Douglas Cerna and I helped Joy Olivier write a grant proposal to do SchoolTool customization as part of a scale up of the Ikamva Youth program in South Africa. That project was not funded.

Conclusions:

A mission-critical enterprise application like SchoolTool has a far higher adoption hurdle to jump than your average open source tool, however, a very high proportion of users have the expectation and capacity to pay for some customization and development, or at least the motivation to try to secure grant funding for that work. This often comes before they start using SchoolTool.

My proper role seems to be supporting grant writing by schools and other institutions and connecting clients with contractors. It doesn’t appear to be necessary or desirable to create a “SchoolTool Foundation” to apply for grants itself.

Goals for 2010

  1. Get SchoolTool into Ubuntu 2010.4.

The main steps are:

  • Get SchoolTool working with the new Zope packages in Ubuntu. We’re aiming to get that done before the end of the year;
  • Consolidate remaining Zope dependencies not yet in Ubuntu and get them into Ubuntu;
  • Get SchoolTool into Ubuntu.

SchoolTool 1.2 was a feature release, 1.4 (2010.4) will be very stability focused so getting the relatively short list of “must have” new additions ready early for Ubuntu package freezes should not be a problem.

  1. Get at least one significant multi-school deployment outside the US.

Being somewhat US-centric the past few years has gotten the project onto its feet, but the project’s mission and future lie elsewhere. Experience up to this point indicates that one school at a time distribution by open source osmosis is likely to be a very slow process. We need to work with government and NGO’s to start picking up schools in chunks.

  1. Raise an additional EUR 50-100,000 in outside funding.

Have another crack at this year’s missed goal.

Budget for 2010

Overall, it is similar to this year with one major exception, described below.

  1. Through April 2010, continue with current structure.
  2. Put out an RFP for a grant program totalling up to EUR 50,000 at the beginning of the year with the goal of findingone or two multi-school SchoolTool deployments, preferably in the developing world.
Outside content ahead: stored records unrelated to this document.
(* ===== verification/Metrics.v ===== *)
(** * Metrics: the relay's counters and its latency histogram

    [crates/seamless-relay/src/metrics.rs].  Every counter is an [AtomicU64]:
    an update is one step and wraps. *)

From S2P Require Import Prelude F64.
Local Open Scope Z_scope.
#[local] Set Warnings "-inexact-float".

(** ** Histogram *)

Record Histogram := {
  bounds : list float;
  buckets : list Z;
  count : Z;
  sum_us : Z;
}.

Definition LATENCY_BOUNDS : list float :=
  [0.005; 0.01; 0.025; 0.05; 0.1; 0.25; 0.5; 1.0; 2.5]%float.

Definition histogram_new (bounds : list float) : Histogram :=
  {| bounds := bounds; buckets := replicate (length bounds) 0; count := 0; sum_us := 0 |}.

Definition f64_leb (a b : float) : bool := (a <=? b)%float.

Definition observe (self : Histogram) (secs : float) : Histogram :=
  {| bounds := bounds self;
     buckets := zip_with (λ bound b, if f64_leb secs bound then u64_add b 1 else b)
                  (bounds self) (buckets self);
     count := u64_add (count self) 1;
     sum_us := u64_add (sum_us self) (f64_as_u64 (secs * 1000000.0)%float) |}.

(** ** Counters *)

Record Metrics := {
  bytes_in : Z;
  bytes_out : Z;
  connections_total : Z;
  handshake_ms_total : Z;
  handshake_count : Z;
  auth_failures_total : Z;
  rate_limit_hits_total : Z;
  tunnel_cap_rejections_total : Z;
  subdomain_invalid_total : Z;
  tunnel_per_ip_rejections_total : Z;
  request_duration : Histogram;
  ws_connections_active : Z;
  geoip_blocked_total : Z;
}.

Definition new_metrics : Metrics :=
  {| bytes_in := 0; bytes_out := 0; connections_total := 0; handshake_ms_total := 0;
     handshake_count := 0; auth_failures_total := 0; rate_limit_hits_total := 0;
     tunnel_cap_rejections_total := 0; subdomain_invalid_total := 0;
     tunnel_per_ip_rejections_total := 0; request_duration := histogram_new LATENCY_BOUNDS;
     ws_connections_active := 0; geoip_blocked_total := 0 |}.

(** The updates of [Metrics], one constructor per method. *)
Inductive metric_op :=
| inc_bytes_in (n : Z)
| inc_bytes_out (n : Z)
| inc_connections
| record_handshake_ms (ms : Z)
| inc_auth_failures
| inc_rate_limit_hits
| inc_tunnel_cap_rejections
| inc_subdomain_invalid
| inc_tunnel_per_ip_rejections
| inc_ws_connections
| dec_ws_connections
| inc_geoip_blocked
| record_request_duration (nanos : Z).

(** What one update adds to each counter, in the order of the record. *)
Definition delta (op : metric_op) (field : nat) : Z :=
  match op, field with
  | inc_bytes_in n, 0%nat => n
  | inc_bytes_out n, 1%nat => n
  | inc_connections, 2%nat => 1
  | record_handshake_ms ms, 3%nat => ms
  | record_handshake_ms _, 4%nat => 1
  | inc_auth_failures, 5%nat => 1
  | inc_rate_limit_hits, 6%nat => 1
  | inc_tunnel_cap_rejections, 7%nat => 1
  | inc_subdomain_invalid, 8%nat => 1
  | inc_tunnel_per_ip_rejections, 9%nat => 1
  | inc_ws_connections, 10%nat => 1
  | dec_ws_connections, 10%nat => -1
  | inc_geoip_blocked, 11%nat => 1
  | _, _ => 0
  end.

Definition apply_op (self : Metrics) (op : metric_op) : Metrics :=
  {| bytes_in := u64_add (bytes_in self) (delta op 0);
     bytes_out := u64_add (bytes_out self) (delta op 1);
     connections_total := u64_add (connections_total self) (delta op 2);
     handshake_ms_total := u64_add (handshake_ms_total self) (delta op 3);
     handshake_count := u64_add (handshake_count self) (delta op 4);
     auth_failures_total := u64_add (auth_failures_total self) (delta op 5);
     rate_limit_hits_total := u64_add (rate_limit_hits_total self) (delta op 6);
     tunnel_cap_rejections_total := u64_add (tunnel_cap_rejections_total self) (delta op 7);
     subdomain_invalid_total := u64_add (subdomain_invalid_total self) (delta op 8);
     tunnel_per_ip_rejections_total := u64_add (tunnel_per_ip_rejections_total self) (delta op 9);
     request_duration := match op with
                         | record_request_duration nanos =>
                           observe (request_duration self) (as_secs_f64 nanos)
                         | _ => request_duration self
                         end;
     ws_connections_active := u64_add (ws_connections_active self) (delta op 10);
     geoip_blocked_total := u64_add (geoip_blocked_total self) (delta op 11) |}.

Definition apply_ops (ops : list metric_op) (self : Metrics) : Metrics :=
  foldl apply_op self ops.

(** [Metrics::handshake_avg_ms] *)
Definition handshake_avg_ms (self : Metrics) : float :=
  if handshake_count self =? 0 then 0%float
  else (f64_of_Z (handshake_ms_total self) / f64_of_Z (handshake_count self))%float.

(** ** The histogram counts *)

Definition observe_all (obs : list float) (self : Histogram) : Histogram := foldl observe self obs.

Lemma observe_all_snoc obs x self : observe_all (obs ++ [x]) self = observe (observe_all obs self) x.
Proof. unfold observe_all. by rewrite foldl_app. Qed.

(** The observations of at most [bound]. *)
Definition below (bound : float) (obs : list float) : list float :=
  filter (λ x, f64_leb x bound = true) obs.

Lemma below_snoc bound obs x :
  Z.of_nat (length (below bound (obs ++ [x])))
  = Z.of_nat (length (below bound obs)) + (if f64_leb x bound then 1 else 0).
Proof.
  unfold below. rewrite filter_app, length_app, filter_cons, filter_nil.
  destruct (f64_leb x bound); simpl; lia.
Qed.

Lemma observe_buckets bs obs :
  bounds (observe_all obs (histogram_new bs)) = bs
  ∧ buckets (observe_all obs (histogram_new bs))
    = (λ bound, wrap 64 (Z.of_nat (length (below bound obs)))) <$> bs.
Proof.
  induction obs as [|x obs [IHb IH]] using rev_ind.
  - split; [done|]. cbn. induction bs as [|b bs IH]; [done|]. cbn. by rewrite IH.
  - rewrite observe_all_snoc. unfold observe at 1 2. cbn [bounds buckets]. split; [done|].
    rewrite IHb, IH, zip_with_fmap_r, zip_with_diag.
    apply list_fmap_ext. intros _ b _. rewrite below_snoc.
    destruct (f64_leb x b); [apply wrap_add_l|by rewrite Z.add_0_r].
Qed.

(** The latency histogram is cumulative as Prometheus wants it: after any
    series of observations the bucket of a bound counts those not above it and
    [count] counts all of them (both modulo 2^64). *)
Theorem histogram_cumulative (bs : list float) (obs : list float) :
  buckets (observe_all obs (histogram_new bs))
    = (λ bound, wrap 64 (Z.of_nat (length (below bound obs)))) <$> bs
  ∧ count (observe_all obs (histogram_new bs)) = wrap 64 (Z.of_nat (length obs)).
Proof.
  split; [apply observe_buckets|].
  induction obs as [|x obs IH] using rev_ind; [done|].
  rewrite observe_all_snoc. cbn [count observe]. unfold u64_add. rewrite IH, wrap_add_l, length_app.
  f_equal. simpl. lia.
Qed.

(** The histogram test of the repository. *)
Example histogram_counts_correctly :
  let h := observe_all [0.003; 0.01; 0.5; 5.0]%float (histogram_new LATENCY_BOUNDS) in
  (count h, buckets h !! 0%nat, buckets h !! 1%nat, buckets h !! 6%nat, buckets h !! 8%nat)
  = (4, Some 1, Some 2, Some 3, Some 3).
Proof. vm_compute. reflexivity. Qed.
This would achieve several goals:
  • Finding good partners for making SchoolTool better suited to the developing world’s needs.
  • Not being dependent on other people to fund the above.
  • Subsequently demonstrating to government and other funders that SchoolTool use and development is a good investment.
  • Formalizing existing relationships, building public relations and local publicity around the grant.
  • Promoting SchoolTool to the growing world of open source philanthropy in education and the developing world.
  • Giving people who are considering promoting or using SchoolTool locally an incentive to act.
  • Potentially building local developer capacity.
  • Giving us both a check-point about overall interest in SchoolTool.

The grant would either be for in kind development by our current development team, or perhaps by local developers IF they could demonstrate Zope 3 experience, for example, Upfront Systems in SA or Douglas Cerna working locally in El Salvador.

We would put out the RFP in January and probably have a two stage application process to allow us to give people early feedback about the estimated cost of various features, potential developers, etc. I’d also like to pull in some outside people to help judge submissions.

The development work would start in May and continue throughout the year as necessary. It might include some travel and developer training costs, but overall it would be up to the applicant to demonstrate that they have the capacity to administer the deployment, user training, etc. themselves.

We may want to pay for a formal review of the funded initiatives.